— Laurence, de grâce, écoutez-moi, gémissait Ursule. Vous ne pouvez faire ce voyage. D’ailleurs, à quoi bon partir maintenant. Le train de nuit peut vous amener demain à Sedan, assez à temps pour assister à l’inhumation. Vous aurez tout l’après-midi pour vous reposer, dormir un peu. Allons, ma chérie, c’est convenu, soyez raisonnable. Vous restez n’est-ce pas ? et je reste avec vous.

— Non ! balbutia Laurence avec effort, suivez… là-bas mon père… non, ne le quittez pas… qu’il vous ait avec lui… encore…; jusqu’au dernier moment… vous et le colonel Arêle… vous seuls l’avez aimé… vous deux seulement… et moi !…

Elle cédait cependant, consentait à rentrer chez elle, car elle se sentait trop malade pour lutter plus longtemps. Ursule, heureuse de sa docilité, voulut alors prévenir M. Hecquin. C’était à lui tout naturellement qu’incombait la tâche de rester auprès de sa femme et de l’accompagner la nuit dans son voyage. Mais Laurence refusa cette assistance.

— Non, dit-elle fermement, je ne veux personne. J’emmènerai ma femme de chambre, elle suffira. Que nul ne s’occupe de moi. Partez tous.

Ursule connaissait trop ce caractère pour oser insister. Soumise, elle s’en alla rejoindre la famille, après avoir confié sa cousine à Cyril qui s’était offert avec empressement pour la reconduire. Restés seuls tous deux, ils attendirent un moment dans la sacristie que les voitures de deuil se fussent éloignées. Puis, lorsque l’église fut vide, ils sortirent. Cyril, soutenant Laurence, la fit monter dans un fiacre qu’il avait appelé, et, donnant son adresse au cocher, il s’assit auprès d’elle. Prostrée sur les coussins, la jeune femme, vaincue par la fatigue, ne songeait plus à rien, ne souffrait presque plus. Cyril ne lui parlait pas respectant sa torpeur. Mais il s’occupait d’elle, arrangeait les plis de son voile, ouvrait la fenêtre afin qu’elle eût plus d’air, lui rendait son flacon de sels que ses mains défaillantes laissaient échapper. Il faisait tout cela simplement, avec un empressement calme. Même en un tel moment, sa présence étrangère ne semblait point importune à Laurence.
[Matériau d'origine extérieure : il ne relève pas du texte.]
Lemma dec_digits z : 0 <= z -> Forall (fun b => isdigit b = true) (dec z).
Proof.
  revert z. apply dec_ind; intros z Hz.
  - rewrite dec_small by done. constructor; [|done]. by apply isdigit_digit.
  - intros IH. rewrite dec_big by done. apply Forall_app. split; [done|].
    constructor; [|done]. by apply isdigit_digit.
Qed.

Lemma dec_length_pos z : 0 <= z -> (1 <= length (dec z))%nat.
Proof.
  intros Hz. rewrite dec_unfold by done.
  destruct (z <? 10); simpl; rewrite ?length_app; simpl; lia.
Qed.

Lemma dec_length_le k z :
  0 <= z < 10 ^ Z.of_nat k -> (0 < k)%nat -> (length (dec z) <= k)%nat.
Proof.
  revert z. induction k as [|k IH]; intros z Hz Hk; [lia|].
  rewrite dec_unfold by lia. destruct (z <? 10) eqn:E; [simpl; lia|].
  rewrite length_app. simpl. rewrite Nat2Z.inj_succ, Z.pow_succ_r in Hz by lia.
  assert (0 < k)%nat by (destruct k; [simpl in *; lia|lia]).
  assert (length (dec (z / 10)) <= k)%nat; [|lia].
  apply IH; [|done]. split; [zdiv|]. apply Z.div_lt_upper_bound; lia.
Qed.

Lemma isdigit_not_nul b : isdigit b = true -> b ≠ Byte.x00.
Proof. intros H ->. vm_compute in H. done. Qed.

(** The value of a digit string, accumulated from the left as the parsing
    loops do. *)
Definition digit_val (b : byte) : Z := Z_of_byte b - 48.
Definition dec_val (acc : Z) (s : bytes) : Z :=
  fold_left (fun v b => v * 10 + digit_val b) s acc.

Lemma digit_val_digit z : 0 <= z < 10 -> digit_val (digit z) = z.
Proof. intros. unfold digit_val. rewrite Z_of_digit by done. lia. Qed.

Lemma dec_val_app acc s t : dec_val acc (s ++ t) = dec_val (dec_val acc s) t.
Proof. apply fold_left_app. Qed.

Lemma dec_val_ge acc s :
  0 <= acc -> Forall (fun b => isdigit b = true) s -> acc <= dec_val acc s.
Proof.
  intros Ha Hs. revert acc Ha. induction Hs as [|b s Hb Hs IH]; intros acc Ha; [done|].
  unfold dec_val in *. simpl. unfold isdigit in Hb. etransitivity; [|apply IH]; unfold digit_val; lia.
Qed.

Lemma dec_val_dec z : 0 <= z -> dec_val 0 (dec z) = z.
Proof.
  revert z. apply dec_ind; intros z Hz.
  - rewrite dec_small by done. unfold dec_val. simpl. rewrite digit_val_digit; lia.
  - intros IH. rewrite dec_big, dec_val_app, IH by done.
    unfold dec_val. simpl. rewrite digit_val_digit by done.
    zdiv.
Qed.

(** Two folds that agree on the states an invariant allows. *)
Lemma fold_left_ext_inv {A B} (P : A -> Prop) (f g : A -> B -> A) l a :
  (forall a b, P a -> f a b = g a b /\ P (f a b)) -> P a ->
  fold_left f l a = fold_left g l a.
Proof.
  intros H. revert a. induction l as [|b l IH]; intros a Ha; [done|].
  simpl. destruct (H a b Ha) as [<- HP]. by apply IH.
Qed.

Lemma app_cons_snoc {A} (l : list A) x t : l ++ x :: t = (l ++ [x]) ++ t.
Proof. by rewrite <- app_assoc. Qed.

Lemma mapM_snoc {A B} (f : A -> option B) l k x y :
  mapM f l = Some k -> f x = Some y -> mapM f (l ++ [x]) = Some (k ++ [y]).
Proof.
  intros Hl Hx. apply mapM_Some_2, Forall2_app; [by apply mapM_Some_1|].
  by constructor.
Qed.

(** The groups of a list by the values of a function make up the list. *)
Lemma filter_partition {A B} {eqB : EqDecision B} (f : A -> B) (slots : list B) (idx : list A) : NoDup slots -> Forall (fun i => f i ∈ slots) idx ->
  concat ((fun sl => filter (fun i => f i = sl) idx) <$> slots) ≡ₚ idx.
Proof.
  revert idx. induction slots as [|sl slots IH]; intros idx Hnd Hin; cbn [fmap list_fmap concat].
  - destruct Hin as [|i idx Hi]; [done|]. by apply not_elem_of_nil in Hi.
  - apply NoDup_cons in Hnd as [Hsl Hnd].
    assert (E : concat ((fun sl => filter (fun i => f i = sl) idx) <$> slots)
      = concat ((fun s => filter (fun i => f i = s) (filter (fun i => f i <> sl) idx)) <$> slots)).
    { f_equal. apply list_fmap_ext. intros k x Hx%list_elem_of_lookup_2. rewrite list_filter_filter.
      apply list_filter_iff. intros i. split; [|tauto]. intros <-. split; [done|]. intros Hf. by rewrite <- Hf in Hsl. }
    rewrite E, IH; [|done|].
    + clear. induction idx as [|i idx IH]; [done|]. rewrite !filter_cons.
      destruct (decide (f i = sl)) as [Hf|Hf].
      * rewrite decide_False by auto. cbn [app]. by rewrite IH.
      * rewrite decide_True by done. rewrite <- Permutation_middle. by rewrite IH.
    + apply Forall_forall. intros i [Hne Hi]%list_elem_of_filter. rewrite Forall_forall in Hin.
      specialize (Hin i Hi). by apply elem_of_cons in Hin as [?|?].
Qed.

(** ** Result codes shared by the modules *)
Definition REDIS_OK : Z := 0.
Definition REDIS_ERR : Z := -1.

(** ** Automation

    [inv_opt] peels the option binds of a hypothesis; the [cnum] database
    carries the side conditions of machine arithmetic. *)
Create HintDb cnum.
Create Rewrite HintDb cnum.
#[export] Hint Resolve Z_of_byte_range wrapu_range : cnum.
#[export] Hint Rewrite wrapu_wrapu wrapu_add_l byte_of_Z_of_byte : cnum.

Ltac inv_opt :=
  repeat match goal with
  | H : Some _ = Some _ |- _ => injection H as H
  | H : None = Some _ |- _ => discriminate H
  | H : Some _ = None |- _ => discriminate H
  | H : (_ ≫= _) = Some _ |- _ => apply bind_Some in H as (? & ? & H)
  | H : (_ <$> _) = Some _ |- _ => apply fmap_Some in H as (? & ? & H)
  end; simplify_eq/=.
Lorsqu’il l’eut ramenée dans son studio, où tout de suite elle s’étendit en attendant que sa femme de chambre eût préparé son lit, il s’assit un moment près d’elle, regardant avec une tristesse profonde ce visage si affreusement ravagé par les larmes.

— M. Hecquin m’a prié de retenir un compartiment pour vous, dit-il. Je vais m’en occuper et je vous apporterai votre billet ce soir. Mais vraiment, il ne faut pas que vous assistiez demain à l’inhumation. C’est un moment si cruel !

Elle dit, avec le dur orgueil des désespérés :

— Je puis tout supporter.

— Non, vous ne pouvez pas, reprit-il avec douceur. Le coup le plus terrible est porté, c’est vrai, mais il vous a laissée plus que jamais faible et vulnérable. On supporte le premier choc du malheur, on se raidit au moment où la foudre tombe ; et puis, brusquement, il suffit, vous le savez, d’un chant désolé pour briser tout notre courage.